(* ===== verification/Ext2Disk.v ===== *)
(** * The ext2 file system in C, [ext2.c], on the RAM disk of [blockdev.c]

    The state is the disk, what is mounted, and how many heap buffers are live.  Heap
    buffers are lists of bytes; [km n] says what the [n]-th allocation gives, nothing or
    memory with unknown contents, so that every theorem covers every pattern of
    allocation failures.  Structures are byte lists read at the offsets of [ext2.h].  A
    read or write outside a buffer, the use of freed memory and undefined arithmetic are
    [Fault]. *)

From S2P Require Import Prelude Memory.

Local Open Scope Z_scope.

(** ** Data *)
Definition RAMDISK_SIZE : Z := 8 * 1024 * 1024.
Definition BLOCKDEV_SECTOR_SIZE : Z := 512.
Definition MAX_BLOCKDEVS : Z := 4.
Definition EXT2_SUPER_MAGIC : Z := 0xEF53.
Definition EXT2_S_IFDIR : Z := 0x4000.
Definition INODE_BYTES : Z := 124.

Record ext2_fs := mkFs {
  superblock : list Z;
  group_descriptors : list Z;
  block_size : Z;
  inodes_per_group : Z;
  blocks_per_group : Z;
  group_count : Z;
  inode_size : Z;
  first_inode : Z
}.

(** The pointer [mounted_fs]: null, or to a file system, or to memory already freed. *)
Inductive mount := NotMounted | Mounted (fs : ext2_fs) | Dangling.

Record ext2_file := mkFile {
  f_inode_num : Z;
  f_inode : list Z;
  f_position : Z;
  f_size : Z;
  f_buffer : option (list Z);
  f_buffer_block : Z;
  f_buffer_dirty : bool
}.

Record cstate := mkC {
  ramdisk : gmap Z Z;
  blockdev_ready : bool;
  mounted_fs : mount;
  ext2_initialized : bool;
  allocations : nat;
  live : Z;
  output : list (list Z)
}.

Definition with_disk (d : gmap Z Z) (s : cstate) : cstate := mkC d (blockdev_ready s) (mounted_fs s) (ext2_initialized s) (allocations s) (live s) (output s).
Definition with_mount (x : mount) (s : cstate) : cstate := mkC (ramdisk s) (blockdev_ready s) x (ext2_initialized s) (allocations s) (live s) (output s).

(** Bytes of the disk; it starts out zero. *)
Definition disk_bytes (d : gmap Z Z) (off n : Z) : list Z := (fun i => default 0 (d !! (off + i))) <$> seqZ 0 n.

(** ** Buffers *)

(** [n] bytes of a buffer from [off] on, and a little-endian field. *)
Definition slice (off n : Z) (l : list Z) : outcome (list Z) :=
  if (0 <=? off) && (off + n <=? Z.of_nat (length l)) then Ret (take (Z.to_nat n) (drop (Z.to_nat off) l)) else Fault.

Definition field (n off : Z) (l : list Z) : outcome Z := b ← slice off n l; Ret (le_word b).

(** [memcpy]: it copies nothing when the length is 0 or above 1 MiB. *)
Definition memcpy_len (n : Z) : Z := if (n <=? 0) || (0x100000 <? n) then 0 else n.

Definition splice (off : Z) (src dst : list Z) : outcome (list Z) :=
  if (0 <=? off) && (off + Z.of_nat (length src) <=? Z.of_nat (length dst))
  then Ret (take (Z.to_nat off) dst ++ src ++ drop (Z.to_nat off + length src) dst) else Fault.

Section code.

Context (km : nat -> option (Z -> Z)).

Definition vga_print (l : list Z) : M cstate unit :=
  modify (fun s => mkC (ramdisk s) (blockdev_ready s) (mounted_fs s) (ext2_initialized s) (allocations s) (live s) (output s ++ [l])).
Definition serial_write := vga_print.

Definition rust_kmalloc (size : Z) : M cstate (option (list Z)) := fun s =>
  let next l := mkC (ramdisk s) (blockdev_ready s) (mounted_fs s) (ext2_initialized s) (S (allocations s)) l (output s) in
  if size =? 0 then Ret (None, s)
  else match km (allocations s) with
       | None => Ret (None, next (live s))
       | Some junk => Ret (Some (junk <$> seqZ 0 size), next (live s + 1))
       end.

Definition rust_kfree : M cstate unit :=
  modify (fun s => mkC (ramdisk s) (blockdev_ready s) (mounted_fs s) (ext2_initialized s) (allocations s) (live s - 1) (output s)).

(** ** The block device *)
Definition blockdev_init : M cstate unit :=
  _ ← serial_write [];
  _ ← vga_print [];
  _ ← serial_write [];
  modify (fun s => mkC (ramdisk s) true (mounted_fs s) (ext2_initialized s) (allocations s) (live s) (output s)).

(** Only device 0 ever gets its functions. *)
Definition blockdev_get (id : Z) (s : cstate) : option Z :=
  if (id <? 0) || (MAX_BLOCKDEVS <=? id) then None
  else if (id =? 0) && blockdev_ready s then Some id else None.
(* ===== verification/Vfs.v ===== *)
(** * Vfs: the in-memory file system of [vfs.rs]

    A tree of [FileEntry] values under the static [ROOT_FS].  The operations take
    the address of a C string in the byte memory of [Memory], as the code does;
    they return the code's result together with the new tree.  A reference
    [&mut FileEntry] obtained by walking the tree is the path it was found at:
    a write through it is [set_at].

    The specification is a flat file system, a function from paths (lists of
    names) to the type and the contents of what is there; the theorems at the
    end show that the tree implements it. *)

From S2P Require Import Prelude Memory BTree.

Local Open Scope Z_scope.

(** ** The code *)

Abbreviation name := (list Z).
Abbreviation path := (list (list Z)).

Inductive FileType := Regular | Directory.

#[export] Instance FileType_eq_dec : EqDecision FileType.
Proof. solve_decision. Defined.

#[local] Set Warnings "-register-all".

Inductive FileEntry := mkEntry {
  fe_name : name;
  file_type : FileType;
  data : list Z;
  children : list (name * FileEntry)
}.

(** The hexadecimal rendering of the entry's address that both constructors
    compute is never printed. *)
Definition new_file (n : name) : FileEntry := mkEntry n Regular [] [].
Definition new_directory (n : name) : FileEntry := mkEntry n Directory [] [].

Definition with_data (d : list Z) (e : FileEntry) : FileEntry :=
  mkEntry (fe_name e) (file_type e) d (children e).
Definition with_children (c : list (name * FileEntry)) (e : FileEntry) : FileEntry :=
  mkEntry (fe_name e) (file_type e) (data e) c.

(** [static mut ROOT_FS: Option<FileEntry>]. *)
Definition root_fs : Type := option FileEntry.

Definition init : root_fs := Some (new_directory (bytes "/")).

(** [path_str.split('/').filter(|s| !s.is_empty())]. *)
Definition components (s : list Z) : path := filter (fun w => w <> []) (split_char 47 s).

Definition get_path_components (m : mem) (p : Z) : outcome path :=
  if p =? 0 then Ret [] else s ← read_cstr m p; Ret (components s).

(** Walking down: [current = current.children.get_mut(&component)?]. *)
Fixpoint entry_at (e : FileEntry) (p : path) : option FileEntry :=
  match p with
  | [] => Some e
  | k :: p' => c ← bt_get k (children e); entry_at c p'
  end.

(** The tree after [*entry = new] through the reference found at [p]. *)
Fixpoint set_at (e : FileEntry) (p : path) (new : FileEntry) : FileEntry :=
  match p with
  | [] => new
  | k :: p' =>
      match bt_get k (children e) with
      | Some c => with_children (bt_insert k (set_at c p' new) (children e)) e
      | None => e
      end
  end.

Definition find_entry (m : mem) (fs : root_fs) (p : Z) : outcome (option (path * FileEntry)) :=
  match fs with
  | Some root =>
      comps ← get_path_components m p;
      Ret (e ← entry_at root comps; Some (comps, e))
  | None => Ret None
  end.

(** [components.split_last()]. *)
Definition split_last (p : path) : option (name * path) :=
  n ← last p; Some (n, removelast p).

Definition find_parent_and_name (m : mem) (fs : root_fs) (p : Z)
  : outcome (option (path * FileEntry * name)) :=
  comps ← get_path_components m p;
  Ret ('(filename, parent_components) ← split_last comps;
       root ← fs;
       current ← entry_at root parent_components;
       Some (parent_components, current, filename)).

(** The tree in [ROOT_FS] after a write through the reference at [p]. *)
Definition write_back (fs : root_fs) (p : path) (e : FileEntry) : root_fs :=
  root ← fs; Some (set_at root p e).

Definition create_entry (new : name -> FileEntry) (m : mem) (fs : root_fs) (p : Z)
  : outcome (Z * root_fs) :=
  r ← find_parent_and_name m fs p;
  match r with
  | Some (pp, parent, filename) =>
      if bt_contains filename (children parent) then Ret (-17, fs)
      else Ret (0, write_back fs pp
                     (with_children (bt_insert filename (new filename) (children parent)) parent))
  | None => Ret (-2, fs)
  end.

Definition create_file := create_entry new_file.
Definition create_directory := create_entry new_directory.

Definition delete_file (m : mem) (fs : root_fs) (p : Z) : outcome (Z * root_fs) :=
  r ← find_parent_and_name m fs p;
  match r with
  | Some (pp, parent, filename) =>
      if bt_contains filename (children parent)
      then Ret (0, write_back fs pp (with_children (bt_remove filename (children parent)) parent))
      else Ret (-2, fs)
  | None => Ret (-2, fs)
  end.

Definition read_file (m : mem) (fs : root_fs) (p buf max_len : Z) : outcome (Z * mem) :=
  if (buf =? 0) || (max_len <=? 0) then Ret (-22, m)
  else
    r ← find_entry m fs p;
    match r with
    | Some (_, entry) =>
        match file_type entry with
        | Regular =>
            let copy_len := Nat.min (length (data entry)) (Z.to_nat max_len) in
            m' ← store_bytes m buf (take copy_len (data entry));
            Ret (i32 (Z.of_nat copy_len), m')
        | Directory => Ret (-21, m)
        end
    | None => Ret (-2, m)
    end.

(** [Vec::reserve] panics with "capacity overflow" beyond [isize::MAX] bytes. *)
Definition reserve (len : Z) : outcome unit :=
  if 2 ^ 63 - 1 <? len then Panic else Ret tt.

Definition write_file (m : mem) (fs : root_fs) (p buf len : Z) : outcome (Z * root_fs) :=
  if buf =? 0 then Ret (0, fs)
  else
    r ← find_entry m fs p;
    match r with
    | Some (pp, entry) =>
        match file_type entry with
        | Regular =>
            _ ← reserve len;
            bs ← load_bytes m buf (Z.to_nat len);
            Ret (len, write_back fs pp (with_data bs entry))
        | Directory => Ret (0, fs)
        end
    | None => Ret (0, fs)
    end.

(** *** Listing a directory *)

(** What [list_directory] does to the machine, in order. *)
Inductive event :=
| Cli
| Sti
| VgaPrint (s : list Z)
| SerialWrite (s : list Z).

(** [line_buf] and [offset], and the closure [write] that appends a slice when
    it fits. *)
Record linebuf := mkLine { line_buf : list Z; offset : nat }.

Definition write (s : list Z) (b : linebuf) : outcome linebuf :=
  if decide (offset b + length s < length (line_buf b))%nat
  then l ← arr_copy (line_buf b) (offset b) s; Ret (mkLine l (offset b + length s))
  else Ret b.

Fixpoint write_all (ss : list (list Z)) (b : linebuf) : outcome linebuf :=
  match ss with [] => Ret b | s :: ss' => b' ← write s b; write_all ss' b' end.

(** [while temp_size > 0 && i > 0] over [size_buf], from its last byte down. *)
Fixpoint size_digits (i : nat) (temp_size : Z) (acc : list Z) : list Z :=
  match i with
  | O => acc
  | S i' => if 0 <? temp_size then size_digits i' (temp_size / 10) (48 + temp_size mod 10 :: acc) else acc
  end.

Definition size_str (size : Z) : list Z :=
  if size =? 0 then [48] else size_digits 10 size [].

(** The slices written for one child, in order. *)
Definition line_pieces (n : name) (child : FileEntry) : list (list Z) :=
  let size := size_str (Z.of_nat (length (data child))) in
  [[match file_type child with Directory => 100 | Regular => 45 end]; bytes "  ";
   bytes "rwxr-xr-x"; bytes "  "; bytes "1"; bytes "  "; bytes "root"; bytes "  ";
   bytes "root"; bytes "  "]
  ++ replicate (10 - length size) (bytes " ")
  ++ [size; bytes "  "; bytes "Jan  1 00:00"; bytes "  "; utf8 n; [10]].

Definition list_line (n : name) (child : FileEntry) : outcome (list Z) :=
  b ← write_all (line_pieces n child) (mkLine (replicate 256 0) 0);
  l ← arr_set (line_buf b) (offset b) 0;
  Ret (until_nul l).

Definition list_header : list Z :=
  line "Type  Permissions  Links  Owner  Group  Size      Date   Time   Name".
Definition list_separator : list Z :=
  line "----  -----------  -----  -----  -----  ----      ----   ----   ----".

Fixpoint list_lines (cs : list (name * FileEntry)) : outcome (list event) :=
  match cs with
  | [] => Ret []
  | (n, child) :: cs' => l ← list_line n child; ls ← list_lines cs'; Ret (VgaPrint l :: ls)
  end.

Definition list_directory (m : mem) (fs : root_fs) (p : Z) : outcome (Z * list event) :=
  r ← find_entry m fs p;
  match r with
  | Some (_, entry) =>
      match file_type entry with
      | Directory =>
          ls ← list_lines (children entry);
          Ret (0, [Cli; VgaPrint list_header; SerialWrite list_header;
                   VgaPrint list_separator; SerialWrite list_separator] ++ ls ++ [Sti])
      | Regular => Ret (-20, [])
      end
  | None => Ret (-2, [])
  end.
◆ ◆ ◆
**WHAT IS BEING ASKED**:
In the entries above, one line contains "let copy_len := Nat.min" and another contains "then l ← arr_copy". Reproduce exactly those two lines and the lines between them, nothing else.

**RESULT**:
            let copy_len := Nat.min (length (data entry)) (Z.to_nat max_len) in
            m' ← store_bytes m buf (take copy_len (data entry));
            Ret (i32 (Z.of_nat copy_len), m')
        | Directory => Ret (-21, m)
        end
    | None => Ret (-2, m)
    end.

(** [Vec::reserve] panics with "capacity overflow" beyond [isize::MAX] bytes. *)
Definition reserve (len : Z) : outcome unit :=
  if 2 ^ 63 - 1 <? len then Panic else Ret tt.

Definition write_file (m : mem) (fs : root_fs) (p buf len : Z) : outcome (Z * root_fs) :=
  if buf =? 0 then Ret (0, fs)
  else
    r ← find_entry m fs p;
    match r with
    | Some (pp, entry) =>
        match file_type entry with
        | Regular =>
            _ ← reserve len;
            bs ← load_bytes m buf (Z.to_nat len);
            Ret (len, write_back fs pp (with_data bs entry))
        | Directory => Ret (0, fs)
        end
    | None => Ret (0, fs)
    end.

(** *** Listing a directory *)

(** What [list_directory] does to the machine, in order. *)
Inductive event :=
| Cli
| Sti
| VgaPrint (s : list Z)
| SerialWrite (s : list Z).

(** [line_buf] and [offset], and the closure [write] that appends a slice when
    it fits. *)
Record linebuf := mkLine { line_buf : list Z; offset : nat }.

Definition write (s : list Z) (b : linebuf) : outcome linebuf :=
  if decide (offset b + length s < length (line_buf b))%nat
  then l ← arr_copy (line_buf b) (offset b) s; Ret (mkLine l (offset b + length s))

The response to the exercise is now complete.